| AAAAAAAAAAAAAAAAAAAAAAAAAAA | CRANK'S CORNER |
K BALAKUMAR
There are some who tend to over prepare. Like carrying scuba-diving equipment while travelling on a jet flight. What if the plane falls into a sea, would be their response if you ask them the simple question why. Or they would pack their baggage with a fire extinguisher too on a trip to the Swiss Alps. You never know, would be their general response.
And they are the ones who are already preparing for the hot dry summer that is possibly ahead of us. Some of them must have already got ready the pots and pans to fill the last drop from the recalcitrant tap. This entire article is dedicated to help those ultra safe men who are still rationing the water they saved for the summer of 1997.
What follows will also save me from the usual criticism that this column is just desperate drivel in a useless attempt to sound funny. So here I present the 'big ideas' to help you tide over this summer (or for that matter any summer) even though you may still be wearing the monkey cap, finding the early morning nip too much to handle.
We start off with an amazing new technique (I have applied for a patent, by the way, before that slimy Gates fellow latches on to my concept) to tide over the inevitable water crisis that is to follow.
Tear harvesting
Tears, as anyone who has even a fleeting knowledge of elementary science will tell you, never go dry. The ingenuity of God is such that He keeps giving opportunity for tears to keep welling. Tsunami. Earthquakes. Fires. You name it, He gives it.
The amazing human ingenuity is no slouch either. It also keeps coming up with something that will always keep the eyes moist. Television serials are a very good example of that. The artistes in it are always in a lachrymose mode. Those watching them are also forever in the same mood ? for whatever reason.
Serials are on the telly non-stop (except on auspicious days or national holidays when films and patti mandrams double up for serials). But the tears don't stop. The simple inference then is everyone of us is weeping 24X7.
So tears are always running down our cheeks from the overworked visual glands. Now, if only we manage to pool in these tears, and harvest it, we may no longer need to look up heavenwards in anticipation of the ever-truant monsoon. If anything, we may have a surfeit of the liquid that we may have to pass it on to a neighbouring State (preferably Karnataka) or even to Kerala, even though we may no longer be on talking terms with them..
The only blip may be the fact that harvested tears may be slightly salty and there may be a real chance of a tsunami strike —especially on days when the day's episode happens to feature earth-shattering events like the hero having a full meal (normally, a single episode is tightly packed with the nerve-tingling excitement of the heroine having a cup of coffee or the breathtaking action of the bald comedian combing his hair or, better still, the vamp sinisterly polishing her nails).
Tanker tips
Every one by now knows that when Yamaraja decided to go in for a new vahanam to replace his old buffalo, he readily plumped for the water tankers of Chennai. His logic was very simple. It does His job better than He Himself could. In fact, it has been doing such a thorough job of it, that Yama may be in serious risk of getting the VRS.
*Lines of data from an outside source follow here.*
(* ===== verification/MonitorMatch.v ===== *)
(** * Matching an event against the monitors

    The candidates that [collect] takes from the index include every open
    subscription that matches, so that [process] delivers to exactly those. *)

From S2P Require Import Prelude BTreeMap Json Crates Kinds Packed EventParse Search Filter FilterSpec Pending Monitor MonitorIndex MonitorSpec.

Local Open Scope Z_scope.

(** The keys an event is looked up under. *)
Definition event_key (ev : PackedEventView) (k : Key) : Prop :=
  match k with
  | KId id => id = PackedEventView_id ev
  | KAuthor pk => pk = PackedEventView_pubkey ev
  | KTag name value => ∃ n, (n, value) ∈ filter_tags ev ∧ name = wrap8 n
  | KKind kind => kind = PackedEventView_kind ev
  | KAny => True
  end.

(** The event's kind may be one the posting takes. *)
Definition takes_kind (mask : Z) (ev : PackedEventView) : Prop :=
  Z.land mask (kind_bit (PackedEventView_kind ev)) ≠ 0.

(** ** The kind masks *)

Lemma kind_bit_pow kind : ∃ j, 0 ≤ j < 64 ∧ kind_bit kind = 2 ^ j.
Proof.
  unfold kind_bit. set (h := wrap64 _). exists (Z.shiftr h 58).
  assert (0 ≤ h < 2 ^ 64) as Hh by (unfold h, wrap64; by apply Z.mod_pos_bound).
  rewrite Z.shiftl_mul_pow2, Z.mul_1_l by (apply Z.shiftr_nonneg; lia). split; [|done].
  rewrite Z.shiftr_div_pow2 by lia. split; [apply Z.div_pos; lia|].
  apply Z.div_lt_upper_bound; lia.
Qed.
(** The bytes one read of the loop appends to the buffer. *)
Definition read_once (p : WsParser) (deadlines : ReadDeadlines) (r : Read)
    : result WsError (WsParser * ReadDeadlines) :=
  let '(deadlines, deadline) := next deadlines (assembly_pending p) (r_before r) in
  let p := reserve_read p in
  let room := cap p - len (buf p) in
  _ ← match deadline with
      | Some (at_, e) => if timeout_at at_ r then Err (Timeout e) else Ok ()
      | None => Ok ()
      end;
  match r_data r with
  | inl e => Err (Io e)
  | inr [] => Err Eof
  | inr data =>
      Ok (set_grown (set_buf p (buf p ++ data) (cap p)) (room <=? len data) (grown p), deadlines)
  end.

(** The reads after the first decoding; [None] when the stream has no more reads
    to offer and the future is still pending. *)
Fixpoint read_loop (p : WsParser) (deadlines : ReadDeadlines) (reads : list Read)
    : result WsError (option (WsParser * list WsEvent * ReadDeadlines * list Read)) :=
  match reads with
  | [] => Ok None
  | r :: reads =>
      '(p, deadlines) ← read_once p deadlines r;
      let before := completed p in
      '(p, events) ← drain_events_into p [] (max_message p);
      let p := shrink p in
      let deadlines :=
        decoded deadlines (assembly_pending p) true (negb (completed p =? before)) (r_after r) in
      match events with
      | [] => read_loop p deadlines reads
      | _ => Ok (Some (p, events, deadlines, reads))
      end
  end.

Definition read_events_into (p : WsParser) (deadlines : ReadDeadlines) (now : Z)
    (reads : list Read)
    : result WsError (option (WsParser * list WsEvent * ReadDeadlines * list Read)) :=
  let before := completed p in
  '(p, events) ← drain_events_into p [] (max_message p);
  match events with
  | [] => read_loop p deadlines reads
  | _ =>
      Ok (Some (p, events,
            decoded deadlines (assembly_pending p) false (negb (completed p =? before)) now,
            reads))
  end.
End frames.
Anyway, it is a fallacy to think water tankers to be a mere surrogate Yama. They impressively come handy for other uses — like making the city streets look like a scene from the Great Deluge. In fact, one school of thought has it that the city streets are flooded with more water when the tankers are plying than even during the peak and the most profitable of monsoon periods.
So if the Corporation stops these vehicles on the city roads, there may be more water to tide over not this summer alone, but the next one too. Of course, Yama will complain. But last seen, He was seen cosying up to Bush to unleash terror on hell knows where.
Crowing effort
The city's streets are full of, pot holes you will say. But no, they are equally filled with stones. What do you do with these handy rocks in a place which abounds with a lot of out-of-work crows? Well, if you have gone anywhere near a kindergarten school, you will know what to do. Just get these crows to put the stones in wells where the water level is almost touching the other side of the globe (but if a particular well leads up to the White House on the other side of the earth, then even the most enterprising of crows can do nothing as the man who heads it has a head drier than anything seen in sub-Sahara).
I have no doubt on the efficacy of these measures. They are not radical or out of the world. They are just born out of sheer common sense. I am sure that if we put this to use, we will certainly give ourselves so much water that it can last for all the songs of two Manirathnam films. Next week, watch out for some original and ingenious ideas to help you tide over, er, floods.
(Courtesy: Talk Media)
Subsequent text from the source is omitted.